Timothy Flanagan plays the applicant of the title, appropriately named Lamb, who is at the mercy of the ultracorrect Miss Piffs (Stacey Ross). It's every job-seeker's nightmare. He has apparently been through a pre-selection process and has been called back for psychological testing to determine his "suitability." The process involves electrodes and earphones and searching questions about his relations with women. It's funny and sinister and alerts us to the beats within the beats of Pinter's timing -- and the virtuosity of this ensemble -- that will be of paramount importance for the duration of the evening.

A small sample: Brisk and businesslike, Miss Piffs tells Lamb that "We like to subject [applicants] to a little test." That is the unadorned line.

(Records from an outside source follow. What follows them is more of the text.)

Lemma dropping_kill idx w w' sector r :
  sectors_sane (mem w) -> flash_ok w -> sector <> spared ->
  ~ protected g idx (mem w) (md_slot r) sector -> N <= sector < sector_count g ->
  footer_live (footer_at g (mem w) sector) = true ->
  r ∈ fst (sector_records g (mem w) sector) -> md_live r = true ->
  flash_is (kill_at g (mem w) sector r) w w' -> dropping idx w w'.
Proof.
  intros Hs Hok Hsp Hn Hsec Hf Hin Hl [Hok' Hm Hfs Hfl].
  assert (Hu : forall a, is_u8 (mem w a)) by (intros a; by apply mem_u8).
  split; rewrite ?Hfs; try done.
  - eapply gc_mem_trans.
    { apply (gc_mem_kill g idx (mem w) sector r); try done. by apply Hs. }
    apply gc_mem_ext; [| done]. intros a. rewrite <- Hm. by apply mem_u8.
  - eapply only_fewer_trans; [by apply only_fewer_kill | by apply only_fewer_ext].
  - intros a Ha. rewrite Hm. apply (kill_at_out g); [done |].
    pose proof (sector_size_range (g := g)).
    assert (N * sector_size g <= base sector) by (apply Z.mul_le_mono_nonneg_r; lia). lia.
  - intros s Hr Hx. apply (sector_sane_in g (kill_at g (mem w) sector r));
      [intros a _; symmetry; apply Hm |].
    apply (sane_killed g); try done. by apply Hs.
Qed.

(** What the walk over a released chain does: [ts] are the sectors passed. *)
Record dropped (idx : gmap Z Z) (ts : list Z) (w w' : world) : Prop := {
  dp_dropping : dropping idx w w';
  dp_same : same_but ts (mem w) (mem w');
}.

Lemma dropped_none idx w : flash_ok w -> sectors_sane (mem w) -> dropped idx [] w w.
Proof. intros Hok Hs. split; [by apply dropping_refl | by apply same_but_ext]. Qed.

Lemma dropped_app idx ts ts' w1 w2 w3 :
  dropped idx ts w1 w2 -> dropped idx ts' w2 w3 -> dropped idx (ts ++ ts') w1 w3.
Proof.
  intros [] []. split; [by eapply dropping_trans | by eapply same_but_trans].
Qed.

(** The slot's record, if the sector has one. *)
Definition has_live (m : Z -> Z) (slot sector : Z) : Prop :=
  exists r, slot_md g m sector slot FFFS_MD_MATCH_LIVE = inr r.

Lemma no_live_later idx w w' sector slot : dropping idx w w' -> slot_once (mem w) slot ->
  no_live g (mem w) sector slot -> no_live g (mem w') sector slot.
Proof. intros [] Ho Hn r Hr. by apply dr_only0 in Hr; [apply Hn in Hr |]. Qed.

Lemma once_later idx w w' slot : dropping idx w w' -> slot_once (mem w) slot ->
  slot_once (mem w') slot.
Proof. intros [] Ho. by apply dr_only0. Qed.

Lemma has_live_later idx ts w w' slot sector : dropped idx ts w w' -> sector ∉ ts ->
  has_live (mem w) slot sector -> has_live (mem w') slot sector.
Proof. intros [] Hn [r Hr]. exists r. by rewrite dp_same0. Qed.

Lemma wp_drop_record idx sector slot accounting w (Q : bool -> world -> Prop) E :
  fs_geo (w_fs w) = g -> flash_ok w -> sectors_sane (mem w) ->
  sector <> spared -> ~ protected g idx (mem w) slot sector ->
  (forall b w', dropped idx [sector] w w' ->
     (slot_once (mem w) slot -> no_live g (mem w') sector slot) -> Q b w') ->
  (forall e w', dropped idx [sector] w w' -> no_live g (mem w) sector slot -> E e w') ->
  wp (fffs_tombstone_metadata_for_slot sector slot accounting) Q E w.
Proof.
  intros Hgeo Hok Hs Hsp Hn HQ HE.
  apply (wp_tombstone g); [done.. | | |].
  - intros w' Hw' Hnone. assert (Hd : dropped idx [sector] w w')
      by (split; [by apply dropping_flash | apply same_but_ext, Hw']).
    apply HQ; [done |]. intros Ho. by eapply no_live_later; [apply Hd |..].
  - intros e w' Hw' Hnone. apply HE; [| done].
    split; [by apply dropping_flash | apply same_but_ext, Hw'].
  - intros r w' Hsec Hf Hin Hl <- Hw'.
    assert (Hu : forall a, is_u8 (mem w a)) by (intros a; by apply mem_u8).
    assert (Hd : dropping idx w w') by by eapply dropping_kill.
    assert (Hsame : same_but [sector] (mem w) (mem w')).
    { intros s slot k Hk. rewrite (slot_md_ext g _ (kill_at g (mem w) sector r)) by apply Hw'.
      by apply same_but_kill. }
    assert (Hgone : slot_once (mem w) (md_slot r) -> no_live g (mem w') sector (md_slot r)).
    { intros Ho x Hx. rewrite (slot_md_ext g _ (kill_at g (mem w) sector r)) in Hx
        by apply Hw'. by eapply killed_no_live in Hx. }
    unfold account_tombstone. destruct (_ && _).
    + apply wp_bind, wp_mod_fs, wp_ret, HQ; [| done]. split; [by apply dropping_fs | done].
    + by apply wp_ret, HQ.
Qed.

Lemma spare_kept idx w w' slot t :
  dropping idx w w' -> ~ protected g idx (mem w) slot t -> ~ protected g idx (mem w') slot t.
Proof. intros [] Hn Hp. by apply Hn, (protected_kept g idx (mem w) (mem w')). Qed.

(** The sectors of a span from the [i]-th on. *)
Definition span_from (current i : Z) (n : nat) : list Z :=
  (fun j => u16 (current + j)) <$> seqZ i (Z.of_nat n).

Lemma span_from_S current i n :
  span_from current i (S n) = u16 (current + i) :: span_from current (i + 1) n.
Proof.
  unfold span_from. rewrite seqZ_cons by lia. rewrite fmap_cons. do 2 f_equal.
  f_equal; lia.
Qed.

Lemma wp_drop_span idx n slot : forall current i root accounted w
    (Q : option bool -> world -> Prop) E,
  let ts := span_from current i n in
  fs_geo (w_fs w) = g -> flash_ok w -> sectors_sane (mem w) ->
  Forall (fun t => t <> spared /\ ~ protected g idx (mem w) slot t) ts ->
  (forall b w', dropped idx ts w w' ->
     (slot_once (mem w) slot -> NoDup ts -> Forall (has_live (mem w) slot) ts ->
      is_Some b /\ Forall (fun t => no_live g (mem w') t slot) ts) -> Q b w') ->
  wp (tombstone_span n slot current i root accounted) Q E w.
Proof.
  induction n as [| n IH]; intros current i root accounted w Q E ts Hgeo Hok Hs Hn HQ;
    cbn [tombstone_span].
  { apply wp_ret, HQ; [by apply dropped_none |]. intros _ _ _. split; [by eexists | done]. }
  subst ts. rewrite span_from_S in Hn, HQ. set (t := u16 (current + i)) in *.
  set (ts := span_from current (i + 1) n) in *. apply Forall_cons in Hn as [[Hne Hp] Hn].
  apply wp_bind, wp_try, (wp_drop_record idx); try done.
  - intros b w1 Hw1 Hgone. pose proof (dp_dropping _ _ _ _ Hw1) as Hd1.
    apply IH; try apply Hd1; [by rewrite (dr_geo _ _ _ Hd1) | |].
    + eapply Forall_impl; [exact Hn |]. intros x [Hx Hpx].
      split; [done | by apply (spare_kept idx w)].
    + intros b' w2 Hw2 Hrest. pose proof (dp_dropping _ _ _ _ Hw2) as Hd2.
      apply HQ; [exact (dropped_app _ _ _ _ _ _ Hw1 Hw2) |].
      intros Ho [Hnin Hnd]%NoDup_cons [_ Hlive]%Forall_cons.
      pose proof (once_later _ _ _ _ Hd1 Ho) as Ho1.
      destruct Hrest as [Hb Hall]; [done | done | |].
      { rewrite Forall_forall in Hlive |- *. intros x Hx.
        eapply has_live_later; [exact Hw1 | | by apply Hlive].
        by intros ->%list_elem_of_singleton. }
      split; [done |]. apply Forall_cons. split; [| done].
      by eapply no_live_later; [apply Hd2 | | apply Hgone].
  - intros e w1 Hw1 Hnone. apply wp_ret, HQ.
    + destruct Hw1 as [Hd1 Hsame]. split; [done |]. intros x sl k Hx. apply Hsame.
      intros ->%list_elem_of_singleton. apply Hx. by left.
    + intros _ _ [[r Hr] _]%Forall_cons. by apply Hnone in Hr.
Qed.

(** The sectors that the walk of a released chain passes in any state after
    [w], [n] nodes of it, are not kept by the namespace. *)
Fixpoint spare_walk (idx : gmap Z Z) (w : world) (n : nat) (slot current : Z)
    (next : option Z) : Prop :=
  match n with
  | O => True
  | S n' => forall r w', dropping idx w w' ->
      slot_md g (mem w') current slot FFFS_MD_MATCH_LIVE = inr r ->
      (forall t, current <= t < current + md_span_len r ->
         t <> spared /\ ~ protected g idx (mem w) slot t) /\
      spare_walk idx w n' slot (default (md_next r) next) None
  end.

Lemma spare_later idx w w' n slot : forall current next,
  dropping idx w w' -> spare_walk idx w n slot current next ->
  spare_walk idx w' n slot current next.
Proof.
  induction n as [| n IH]; [done |]. intros current next Hw Hsp r w2 Hw2 Hr.
  destruct (Hsp r w2 (dropping_trans _ _ _ _ Hw Hw2) Hr) as [Ht Hrest].
  split; [| by apply IH]. intros t Hin. destruct (Ht t Hin) as [Hne Hp].
  split; [done |]. by eapply spare_kept.
Qed.

(** A slot that the namespace does not have. *)
Lemma spare_absent idx w n slot : idx !! slot = None -> spared < N ->
  forall current next, spare_walk idx w n slot current next.
Proof.
  intros Hn Hsp. induction n as [| n IH]; [done |]. intros current next r w' _ Hr.
  pose proof (slot_md_fits g _ _ _ _ _ Hr) as [Hs _].
  split; [| apply IH]. intros t Ht. split; [lia | by apply unprotected].
Qed.

(** A chain whose sectors are all outside of what the namespace keeps. *)
Lemma spare_chain idx w n slot : slot_once (mem w) slot -> forall current next,
  (forall t, reach g n (mem w) slot current t = inr true ->
     t <> spared /\ ~ protected g idx (mem w) slot t) ->
  (forall x r, next = Some x ->
     slot_md g (mem w) current slot FFFS_MD_MATCH_LIVE = inr r -> md_next r = x) ->
  spare_walk idx w n slot current next.
Proof.
  intros Honce. induction n as [| n IH]; [done |]. intros current next Hnp Hnext r w' Hw' Hr.
  apply (dr_only _ _ _ Hw' slot Honce) in Hr.
  pose proof (slot_md_fits g _ _ _ _ _ Hr) as [Hs _]. pose proof (geo_index (g := g)).
  assert (Hc : current <> 0) by lia.
  assert (Hd : default (md_next r) next = md_next r)
    by (destruct next as [x |]; [by rewrite (Hnext x r) | done]).
  rewrite Hd. split.
  - intros t Ht. apply Hnp. rewrite (reach_cover g _ _ _ _ _ r Hc Hr).
    by rewrite (proj2 (Z.leb_le _ _)), (proj2 (Z.ltb_lt _ _)) by lia.
  - apply IH; [| done]. intros t Ht. apply Hnp.
    rewrite (reach_cover g _ _ _ _ _ r Hc Hr). by destruct (_ && _).
Qed.

(** The sectors of a chain of extents, span after span. *)
Fixpoint chain_sectors (n : nat) (m : Z -> Z) (slot current : Z) : list Z :=
  if current =? 0 then []
  else match n with
       | O => []
       | S n' =>
           match slot_md g m current slot FFFS_MD_MATCH_LIVE with
           | inl _ => []
           | inr r =>
               seqZ current (md_span_len r) ++ chain_sectors n' m slot (md_next r)
           end
       end.

(** No sector comes twice, and each has its record. *)
Definition chain_whole (n : nat) (m : Z -> Z) (slot current : Z) : Prop :=
  NoDup (chain_sectors n m slot current) /\
  Forall (has_live m slot) (chain_sectors n m slot current).

Lemma chain_sectors_later n m m' slot : 
  (forall s r, slot_md g m' s slot FFFS_MD_MATCH_LIVE = inr r ->
     slot_md g m s slot FFFS_MD_MATCH_LIVE = inr r) -> forall current,
  (forall s, s ∈ chain_sectors n m slot current ->
     slot_md g m' s slot FFFS_MD_MATCH_LIVE = slot_md g m s slot FFFS_MD_MATCH_LIVE) ->
  chain_sectors n m' slot current = chain_sectors n m slot current.
Proof.
  intros Hback. induction n as [| n IH]; intros current Hsame; cbn [chain_sectors] in *;
    (destruct (current =? 0); [done |]); [done |].
  destruct (slot_md g m current slot _) as [e | r] eqn:Hr.
  - destruct (slot_md g m' current slot _) as [| r'] eqn:Hr'; [done |].
    apply Hback in Hr'. congruence.
  - pose proof (slot_md_span g _ _ _ _ Hr) as [Hlen _]. rewrite Hsame, Hr.
    + f_equal. apply IH. intros s Hs. apply Hsame, elem_of_app. by right.
    + apply elem_of_app. left. apply elem_of_seqZ. lia.
Qed.

Lemma span_from_seqZ current len : 0 <= current -> current + len <= 2 ^ 16 ->
  span_from current 0 (Z.to_nat len) = seqZ current len.
Proof.
  intros Hc Hl. unfold span_from, seqZ. rewrite <- list_fmap_compose.
  rewrite Nat2Z.id. apply list_fmap_ext. intros i x Hx. apply lookup_seq in Hx as [-> Hi].
  cbn [compose]. rewrite u16_small by (unfold is_u16; lia). lia.
Qed.

(** The chain from [current] has been released: no sector of it has a live
    record of the slot, if it was whole and [next], where the caller gives the
    second link, is the one in the flash. *)
Definition chain_gone (n : nat) (slot current : Z) (next : option Z) (w w' : world) : Prop :=
  slot_once (mem w) slot -> chain_whole n (mem w) slot current ->
  (forall x r, next = Some x ->
     slot_md g (mem w) current slot FFFS_MD_MATCH_LIVE = inr r -> md_next r = x) ->
  Forall (fun t => no_live g (mem w') t slot) (chain_sectors n (mem w) slot current).

Lemma chain_gone_nil n slot next w w' : chain_gone n slot 0 next w w'.
Proof. intros _ _ _. by destruct n. Qed.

But Stacey Ross adds an ironic pause no longer than a nanosecond before "test" that throws poor Lamb into the beginnings of confusion. She goes on more and more broadly, her focus sharp as a laser: "Are you often ... [pause] ... puzzled by women?" Glorious piece of timing. Pinter's hallmark of style -- deliberately enigmatic dialogue, here tongue-in-cheek -- has been introduced along with his most pressing thematic concerns: a sense of bewilderment and deep-seated terror about the state of relations between men and women; and, not secondarily, their apparent inability to communicate with one another.

Night (which seems to prefigure Betrayal) eavesdrops on a couple reminiscing about how they met. The Man (J. Michael Flynn) fondly recalls romantic details that the Woman (Penelope Kreitzer) insistently contradicts. Low, husky jazz strains accompany them, echo their dissonance, and provide the perfect background for the Man's tender refrain, "I will adore you always."

In Silence three people sit separately in squares of half-light, as though keeping a night vigil at separate windows: Rumsey (Flynn), an older man whose wife has apparently left him and who hasn't interacted with people since; Ellen (Stacey Ross), who may or may not have been married to Rumsey, and who passes her evenings with an unnamed female "drinking companion"; and Bates (Flanagan), a stable hand whose romantic yearnings for Ellen remain unrequited. Ellen serves as both men's token female and provides a link as she moves back and forth between them. She is saved from being a purely symbolic presence by the power of her poetic introspections: "Around me sits the night," she says. "Am I silent or am I speaking? I need to be told things. I seem to be old."

Between carefully measured portions of silence and language, the actors weave a fabric of despair that is utterly heartbreaking. But as each character reaches for a fragment of insight to make sense of him- or herself, each is saved, in a sense, by unbounded wonderment at the natural world: the sky, with its racing clouds; the reliability of animals; the reassuring limitlessness of the horizon. True, the writing is eloquent. But these players fill the words with fervor and intelligence and create dramatic passion without the distractions of histrionics.

The concluding one-act, A Kind of Alaska, manages to combine all the above elements in a final tour de force. Deborah (Kreitzer) sits motionless and staring in her hospital bed, everything starkly white in a starkly white room. Then, as Hornby (Flynn) sits next to her, watching and waiting, she speaks. Slowly, carefully, and tenderly, he introduces himself as her doctor, acquaints her with the circumstances of her awakening, and the shocking news that she has been asleep for 29 years.

Kreitzer's Deborah is by turns a tragic adult and flirtatious adolescent. She can't seem to grasp what has happened and, thoroughly disoriented, inquires about her family, all of whom were around her on the evening she took sick. Flynn's Hornby is the ever-gentle and grateful witness to the miracle of her awakening.